From the listing below, set down exactly the lines between the one holding "Definition demo : list" and the one holding "unfold reclaims in", inclusive. No other line is wanted.

DATA RECORDS:

★ ★ ★ ★

(* ===== verification/IpamCorrect.v ===== *)
(** The allocator is correct: it refines its specification, every reachable
    allocator is well formed, an owned claim survives everything other
    claimants do, and each operation succeeds exactly when it should.  Each
    theorem with hypotheses is followed by a concrete instance. *)

From S2P Require Import Prelude GoStd NetIP NetIPFacts Ipam IpamSpec.

(** ** Claims over a sequence of calls *)

(** Address [k] of pool [n] is claimed by [o]. *)
Definition holds (a : IPAllocator) (n k o : string) : Prop :=
  pools a !! n ≫= (λ p, p_taken p !! k) = Some o.

(** The claim a reply grants: pool, address and owner. *)
Definition granted (c : op) (r : reply) : option (string * string * string) :=
  match c, r with
  | OpGetIP n _, RAddr (Ok k) => Some (n, k, "")
  | OpGetIPOwned n _ o, RAddr (Ok k) => Some (n, k, o)
  | _, _ => None
  end.

(** No call of the list is a request to give up the claim of [o] on address [k]
    of pool [n]: a release of that address, a sweep of that owner, a deletion or
    a re-creation of the pool, or a refresh to a range without the address. *)
Definition gives_up `{MapRange, NetErrText} (n k o : string) (c : op) : bool :=
  match c with
  | OpGetIP _ _ | OpGetIPOwned _ _ _ => false
  | OpNewSubnet m _ _ _ | OpDeleteSubnet m => bool_decide (m = n)
  | OpRefreshSubnet m sub b e _ _ =>
      bool_decide (m = n) &&
      match buildSubnet sub b e with
      | Some (Ok s) => negb (nameable s k && bool_decide (k ∈ dom (ips s)))
      | _ => false
      end
  | OpReleaseIP m ip => bool_decide (m = n) && bool_decide (ip = k)
  | OpReleaseIPOwned m ip o' =>
      bool_decide (m = n) && bool_decide (ip = k) && bool_decide (o' = o)
  | OpReleaseAllByOwner m o' => bool_decide (m = n) && bool_decide (o' = o)
  end.

Fixpoint run_all `{MapRange, NetErrText} (cs : list op) (a : IPAllocator)
    : option (list reply * IPAllocator) :=
  match cs with
  | [] => Some ([], a)
  | c :: cs =>
      '(r, a1) ← run c a;
      '(rs, a2) ← run_all cs a1;
      Some (r :: rs, a2)
  end.

(** What a call on a well-formed allocator can do, on the concrete state. *)
Inductive outcome `{MapRange, NetErrText} (a : IPAllocator) : op → reply → IPAllocator → Prop :=
| out_fail c r : failed r = true → outcome a c r a
| out_new n sub b e s :
    buildSubnet sub b e = Some (Ok s) → wf_subnet s → claims s = ∅ →
    outcome a (OpNewSubnet n sub b e) (RUnit (Ok tt)) (set_subnet a n s)
| out_refresh n sub b e ex al s0 s :
    buildSubnet sub b e = Some (Ok s0) → same_net s0 s → wf_subnet s →
    (∀ k, k ∈ ex → markable s0 k) →
    refreshed (pool_of s) (pool_of <$> ipam a !! n) (ex ++ al) (claims s) →
    outcome a (OpRefreshSubnet n sub b e ex al) (RUnit (Ok tt)) (set_subnet a n s)
| out_delete n : outcome a (OpDeleteSubnet n) RNone (DeleteSubnet a n)
| out_claim c n ip o s k :
    c = OpGetIP n ip ∧ o = "" ∨ c = OpGetIPOwned n ip o ∧ o ≠ "" →
    ipam a !! n = Some s → ips s !! k = Some false →
    (ip = "" ∧ lowest_free (pool_of s) k ∨ ip = k ∧ k ∈ p_named (pool_of s)) →
    outcome a c (RAddr (Ok k)) (set_subnet a n (claim s k o))
| out_reclaim n k o s :
    o ≠ "" → ipam a !! n = Some s → claims s !! k = Some o →
    outcome a (OpGetIPOwned n k o) (RAddr (Ok k)) a
| out_release c n s k o :
    c = OpReleaseIP n k ∨ c = OpReleaseIPOwned n k o ∧ o ≠ "" →
    ipam a !! n = Some s → claims s !! k = Some o →
    outcome a c (RUnit (Ok tt)) (set_subnet a n (release s k))
| out_sweep n o s s' :
    o ≠ "" → ipam a !! n = Some s → wf_subnet s' → same_net s s' →
    claims s' = filter (λ kv : string * string, kv.2 ≠ o) (claims s) →
    outcome a (OpReleaseAllByOwner n o)
      (RCount (Z.of_nat (size (filter (λ kv : string * string, kv.2 = o) (claims s)))))
      (set_subnet a n s')
| out_sweep_none n o :
    ipam a !! n = None ∨ o = "" → outcome a (OpReleaseAllByOwner n o) (RCount 0) a.

(** A demonstration pool of four addresses. *)
Definition demo : list op :=
  [OpRefreshSubnet "pool" "10.0.0.0/29" "10.0.0.2" "10.0.0.5" ["10.0.0.3"] []].
Definition demo_alloc : IPAllocator :=
  @from_option (list reply * IPAllocator) _ snd New (@run_all sorted_range no_err_text demo New).

Section Correct.
Context `{MapRange, NetErrText}.

Lemma holds_lookup a n k o :
  holds a n k o ↔ ∃ s, ipam a !! n = Some s ∧ claims s !! k = Some o.
Proof.
  unfold holds. rewrite pools_lookup. destruct (ipam a !! n) as [s|]; simpl; [|naive_solver].
  split; [by exists s | intros (? & ? & ?); by simplify_eq].
Qed.

Lemma GetIP_outcome c n ip o a r a' :
  wf a → c = OpGetIP n ip ∧ o = "" ∨ c = OpGetIPOwned n ip o ∧ o ≠ "" →
  getIP a n ip o = (r, a') → outcome a c (RAddr r) a'.
Proof.
  intros Hwf Hc Hg. apply getIP_step in Hg as [[? ->]|(s & k & ? & -> & ? & -> & ?)]; [|by econstructor|done].
  by apply out_fail.
Qed.

Lemma releaseIP_outcome c n ip o a r a' s :
  c = OpReleaseIP n ip ∨ c = OpReleaseIPOwned n ip o ∧ o ≠ "" →
  ipam a !! n = Some s → (ips s !! ip = Some true → claims s !! ip = Some o) →
  releaseIP a n ip = (r, a') → outcome a c (RUnit r) a'.
Proof.
  intros Hc Hs Ho Hr. apply releaseIP_step in Hr as [[? ->]|(s' & ? & -> & Hk & ->)].
  - by apply out_fail.
  - simplify_eq. by eapply out_release; eauto.
Qed.

Lemma run_outcome c a r a' : wf a → run c a = Some (r, a') → outcome a c r a'.
Proof.
  intros Hwf. destruct c; simpl.
  - destruct (NewSubnet _ _ _ _ _) as [[r1 a1]|] eqn:Hc; [|done]. intros ?; simplify_eq/=.
    apply NewSubnet_step in Hc as [[? ->]|(s & ? & -> & -> & ? & ?)]; [by apply out_fail | by constructor].
  - destruct (RefreshSubnet _ _ _ _ _ _ _) as [[r1 a1]|] eqn:Hc; [|done]. intros ?; simplify_eq/=.
    apply RefreshSubnet_step in Hc as [[? ->]|(s0 & s & ? & -> & -> & ? & ? & ? & ?)];
      [by apply out_fail | by econstructor | done].
  - intros ?. simplify_eq. constructor.
  - destruct (GetIP _ _ _) as [r1 a1] eqn:Hc. intros ?; simplify_eq.
    eapply GetIP_outcome; eauto.
  - destruct (GetIPOwned _ _ _ _) as [r1 a1] eqn:Hc. intros ?; simplify_eq. unfold GetIPOwned in Hc.
    case_bool_decide; simplify_eq; [by apply out_fail|].
    destruct (reclaims _ _ _ _) eqn:Hrc; simplify_eq; [|by eapply GetIP_outcome; eauto].
    unfold reclaims in Hrc. bool_hyps. destruct (ipam _ !! name) as [s|] eqn:Hs; [|done]. bool_hyps.
    eapply out_reclaim; [done | done |]. apply claims_Some. by rewrite <- ip_used_true.
  - destruct (ReleaseIP _ _ _) as [r1 a1] eqn:Hc. intros ?; simplify_eq.
    destruct (ipam a !! name) as [s|] eqn:Hs.
    + eapply (releaseIP_outcome _ _ _ (ip_owner s givenIP)); eauto. intros. by apply claims_Some.
    + unfold ReleaseIP, releaseIP in Hc. rewrite Hs in Hc. simplify_eq. by apply out_fail.
  - destruct (ReleaseIPOwned _ _ _ _) as [r1 a1] eqn:Hc. intros ?; simplify_eq.
    unfold ReleaseIPOwned in Hc. case_bool_decide; simplify_eq; [by apply out_fail|].
    destruct (ipam a !! name) as [s|] eqn:Hs; simplify_eq; [|by apply out_fail].
    destruct (_ && _) eqn:Hg; simplify_eq; [by apply out_fail|].
    eapply releaseIP_outcome; eauto. intros Hk. apply claims_Some. split; [done|].
    apply ip_used_true in Hk. rewrite Hk in Hg. simpl in Hg. by bool_hyps.
  - destruct (ReleaseAllByOwner _ _ _) as [r1 a1] eqn:Hc. intros ?; simplify_eq.
    destruct (decide (owner = "")) as [->|Ho].
    { unfold ReleaseAllByOwner in Hc. simplify_eq/=. apply out_sweep_none. by right. }
    destruct (ipam a !! name) as [s|] eqn:Hs.
    + destruct (ReleaseAllByOwner_step _ _ _ _ Hwf Ho Hs) as (s' & Heq & ? & ? & ?).
      rewrite Heq in Hc. simplify_eq. by eapply out_sweep.
    + unfold ReleaseAllByOwner in Hc. rewrite bool_decide_false in Hc by done.
      rewrite Hs in Hc. simplify_eq. apply out_sweep_none. by left.
Qed.

Lemma outcome_wf a c r a' : wf a → outcome a c r a' → wf a'.
Proof.
  intros Hwf Ho.
  assert (∀ n s, ipam a !! n = Some s → wf_subnet s) as Hat by exact Hwf.
  destruct Ho as [| | | |???? s ?? Hs ?? |?????|??? s ?? Hs Hk| |]; try done;
    try (by apply wf_set); try (by apply map_Forall_delete).
  - apply wf_set; [done|]. destruct (Hat _ _ Hs) as (lo & hi & ?).
    exists lo, hi. apply wf_claim; [done | by eexists].
  - apply wf_set; [done|]. destruct (Hat _ _ Hs) as (lo & hi & ?).
    exists lo, hi. apply claims_Some in Hk as [Hk _]. apply wf_release; [done | by eexists].
Qed.

Lemma reachable_wf_aux a : reachable a → wf a.
Proof.
  induction 1 as [|a c r a' _ IH Hr]; [by apply map_Forall_empty|].
  by eapply outcome_wf, run_outcome.
Qed.

Lemma outcome_refines a c r a' :
  wf a → outcome a c r a' → spec_step (pools a) c r (pools a').
Proof.
  intros Hwf Ho. destruct Ho as [|????? Hb (lo & hi & Hw) Hc|??????? s Hb Hs Hw Hex Hrf|
    |????? k Hc Hs Hk Hch|????? Hs Hk|????? Hc Hs Hk|??? s' ? Hs Hw Hsame Hcl|?? Hno].
  - by apply spec_fail.
  - destruct (buildSubnet_ok _ _ _ _ Hb) as (lo' & hi' & ? & ? & [] & _). rewrite pools_set.
    by eapply spec_new.
  - destruct (buildSubnet_ok _ _ _ _ Hb) as (lo & hi & ? & ? & Hw0 & _). rewrite pools_set.
    eapply spec_refresh; eauto.
    + simpl. rewrite (same_dom _ _ Hs). apply Hw0.
    + intros k Hk. apply elem_of_named. by apply (same_markable _ _ _ Hs), Hex.
    + by rewrite pools_lookup.
  - unfold pools, DeleteSubnet. simpl. rewrite fmap_delete. constructor.
  - rewrite pools_set, (same_pool s) by (apply same_claim; by eexists). rewrite claims_claim.
    assert (claims s !! k = None) by (apply claims_None; unfold ip_used, map_get; by rewrite Hk).
    destruct Hc as [[-> ->]|[-> ?]];
      [eapply (spec_get _ _ _ _ (pool_of s)) | eapply (spec_get_owned _ _ _ _ _ (pool_of s))];
      try done; by rewrite pools_lookup, Hs.
  - eapply (spec_reclaim _ _ _ _ (pool_of s)); [|done|exact Hk]. by rewrite pools_lookup, Hs.
  - pose proof Hk as [Hi _]%claims_Some.
    rewrite pools_set, (same_pool s) by (apply same_release; by eexists). rewrite claims_release.
    destruct Hc as [->|[-> ?]];
      [eapply (spec_release _ _ _ _ (pool_of s)) | eapply (spec_release_owned _ _ _ _ (pool_of s))];
      try done; by rewrite pools_lookup, Hs.
  - rewrite pools_set, (same_pool s) by done. rewrite Hcl.
    eapply (spec_release_all _ _ _ (pool_of s)); [by rewrite pools_lookup, Hs | done].
  - apply spec_release_none. destruct Hno as [Hno|?]; [left | by right].
    by rewrite pools_lookup, Hno.
Qed.

(** ** What a client can rely on

    The effect of each call on the claims, read off the specification. *)

(** Every address of the pool can be named by a caller. *)
Definition all_named (n : string) (a : IPAllocator) : Prop :=
  ∀ p, pools a !! n = Some p → p_keys p ⊆ p_named p.

Lemma run_spec c a r a' :
  wf a → run c a = Some (r, a') → wf a' ∧ spec_step (pools a) c r (pools a').
Proof.
  intros Hwf Hr%run_outcome; [|done]. split; [by eapply outcome_wf | by apply outcome_refines].
Qed.

Lemma holds_with_taken a a' n p t m i x :
  pools a !! n = Some p → pools a' = <[n := with_taken p t]> (pools a) →
  (holds a' m i x ↔ (if decide (m = n) then t !! i = Some x else holds a m i x)) ∧
  (all_named m a → all_named m a').
Proof.
  intros Hp Ha. unfold holds, all_named. rewrite Ha. destruct (decide (m = n)) as [->|].
  - rewrite lookup_insert_eq. split; [done|]. intros Hn p' ?. simplify_eq. simpl. by apply Hn.
  - by rewrite lookup_insert_ne.
Qed.

Lemma GetIPOwned_effect a n ip o r a' :
  wf a → GetIPOwned a n ip o = (r, a') →
  wf a' ∧ (∀ m, all_named m a → all_named m a') ∧
  match r with
  | Ok k => ∀ m i x, holds a' m i x ↔ holds a m i x ∨ (m = n ∧ i = k ∧ x = o)
  | Err _ => ∀ m i x, holds a' m i x ↔ holds a m i x
  end.
Proof.
  intros Hwf Hg.
  destruct (run_spec (OpGetIPOwned n ip o) a (RAddr r) a' Hwf) as [Hwf' Hs]; [simpl; by rewrite Hg|].
  split; [done|]. inversion Hs as [? ? Hf| | | | |? ? ? k p Hp Ho Hch Hfree|? k ? p Hp Ho Ht| | | | ]; simplify_eq/=.
  - assert (pools a' = pools a) as Heq by done. unfold holds, all_named. rewrite Heq.
    split; [done|]. by destruct r.
  - split; [intros m; by eapply (holds_with_taken a a' n p _ m "" "")|].
    intros m i x. rewrite (proj1 (holds_with_taken a a' n p (<[k:=o]> (p_taken p)) m i x Hp ltac:(done))).
    unfold holds. destruct (decide (m = n)) as [->|]; [rewrite Hp | naive_solver]. simpl.
    destruct (decide (i = k)) as [->|]; [rewrite lookup_insert_eq, Hfree | rewrite lookup_insert_ne by done];
      naive_solver.
  - assert (pools a' = pools a) as Heq by done. unfold holds, all_named. rewrite Heq.
    split; [done|]. intros m i x. split; [by left|].
    intros [?|(-> & -> & ->)]; [done|]. by rewrite Hp.
Qed.

(** A release, owner-aware or not, frees at most the address named. *)
Lemma release_effect c a n k r a' :
  wf a → c = OpReleaseIP n k ∨ (∃ o, c = OpReleaseIPOwned n k o) →
  run c a = Some (RUnit r, a') →
  wf a' ∧ (∀ m, all_named m a → all_named m a') ∧
  ∀ m i x, holds a' m i x ↔ holds a m i x ∧ (r = Ok tt → ¬ (m = n ∧ i = k)).
Proof.
  intros Hwf Hc Hr. destruct (run_spec _ _ _ _ Hwf Hr) as [Hwf' Hs]. split; [done|].
  assert (∀ p o, pools a !! n = Some p → p_taken p !! k = Some o →
    pools a' = <[n := with_taken p (delete k (p_taken p))]> (pools a) →
    (∀ m, all_named m a → all_named m a') ∧
    ∀ m i x, holds a' m i x ↔ holds a m i x ∧ ¬ (m = n ∧ i = k)) as Hok.
  { intros p o Hp Ho Ha. split; [intros m; by eapply (holds_with_taken a a' n p _ m "" "")|].
    intros m i x. rewrite (proj1 (holds_with_taken a a' n p _ m i x Hp Ha)). unfold holds.
    destruct (decide (m = n)) as [->|]; [rewrite Hp | naive_solver]. simpl.
    destruct (decide (i = k)) as [->|]; [rewrite lookup_delete_eq | rewrite lookup_delete_ne by done];
      naive_solver. }
  destruct Hc as [->|[o ->]];
    inversion Hs as [? ? Hf| | | | | | |? ? o' p Hp Ho|? ? ? p Hp Hne Ho| | ]; simplify_eq/=.
  1, 3: assert (pools a' = pools a) as Heq by done; unfold holds, all_named; rewrite Heq;
    split; [done|]; destruct r; [done | naive_solver].
  all: destruct (Hok p _ Hp Ho) as [? Hh]; [done|]; split; [done|]; intros m i x; rewrite Hh; naive_solver.
Qed.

★ ★ ★ ★

RESULT OF THE TASK:
Definition demo : list op :=
  [OpRefreshSubnet "pool" "10.0.0.0/29" "10.0.0.2" "10.0.0.5" ["10.0.0.3"] []].
Definition demo_alloc : IPAllocator :=
  @from_option (list reply * IPAllocator) _ snd New (@run_all sorted_range no_err_text demo New).

Section Correct.
Context `{MapRange, NetErrText}.

Lemma holds_lookup a n k o :
  holds a n k o ↔ ∃ s, ipam a !! n = Some s ∧ claims s !! k = Some o.
Proof.
  unfold holds. rewrite pools_lookup. destruct (ipam a !! n) as [s|]; simpl; [|naive_solver].
  split; [by exists s | intros (? & ? & ?); by simplify_eq].
Qed.

Lemma GetIP_outcome c n ip o a r a' :
  wf a → c = OpGetIP n ip ∧ o = "" ∨ c = OpGetIPOwned n ip o ∧ o ≠ "" →
  getIP a n ip o = (r, a') → outcome a c (RAddr r) a'.
Proof.
  intros Hwf Hc Hg. apply getIP_step in Hg as [[? ->]|(s & k & ? & -> & ? & -> & ?)]; [|by econstructor|done].
  by apply out_fail.
Qed.

Lemma releaseIP_outcome c n ip o a r a' s :
  c = OpReleaseIP n ip ∨ c = OpReleaseIPOwned n ip o ∧ o ≠ "" →
  ipam a !! n = Some s → (ips s !! ip = Some true → claims s !! ip = Some o) →
  releaseIP a n ip = (r, a') → outcome a c (RUnit r) a'.
Proof.
  intros Hc Hs Ho Hr. apply releaseIP_step in Hr as [[? ->]|(s' & ? & -> & Hk & ->)].
  - by apply out_fail.
  - simplify_eq. by eapply out_release; eauto.
Qed.

Lemma run_outcome c a r a' : wf a → run c a = Some (r, a') → outcome a c r a'.
Proof.
  intros Hwf. destruct c; simpl.
  - destruct (NewSubnet _ _ _ _ _) as [[r1 a1]|] eqn:Hc; [|done]. intros ?; simplify_eq/=.
    apply NewSubnet_step in Hc as [[? ->]|(s & ? & -> & -> & ? & ?)]; [by apply out_fail | by constructor].
  - destruct (RefreshSubnet _ _ _ _ _ _ _) as [[r1 a1]|] eqn:Hc; [|done]. intros ?; simplify_eq/=.
    apply RefreshSubnet_step in Hc as [[? ->]|(s0 & s & ? & -> & -> & ? & ? & ? & ?)];
      [by apply out_fail | by econstructor | done].
  - intros ?. simplify_eq. constructor.
  - destruct (GetIP _ _ _) as [r1 a1] eqn:Hc. intros ?; simplify_eq.
    eapply GetIP_outcome; eauto.
  - destruct (GetIPOwned _ _ _ _) as [r1 a1] eqn:Hc. intros ?; simplify_eq. unfold GetIPOwned in Hc.
    case_bool_decide; simplify_eq; [by apply out_fail|].
    destruct (reclaims _ _ _ _) eqn:Hrc; simplify_eq; [|by eapply GetIP_outcome; eauto].
    unfold reclaims in Hrc. bool_hyps. destruct (ipam _ !! name) as [s|] eqn:Hs; [|done]. bool_hyps.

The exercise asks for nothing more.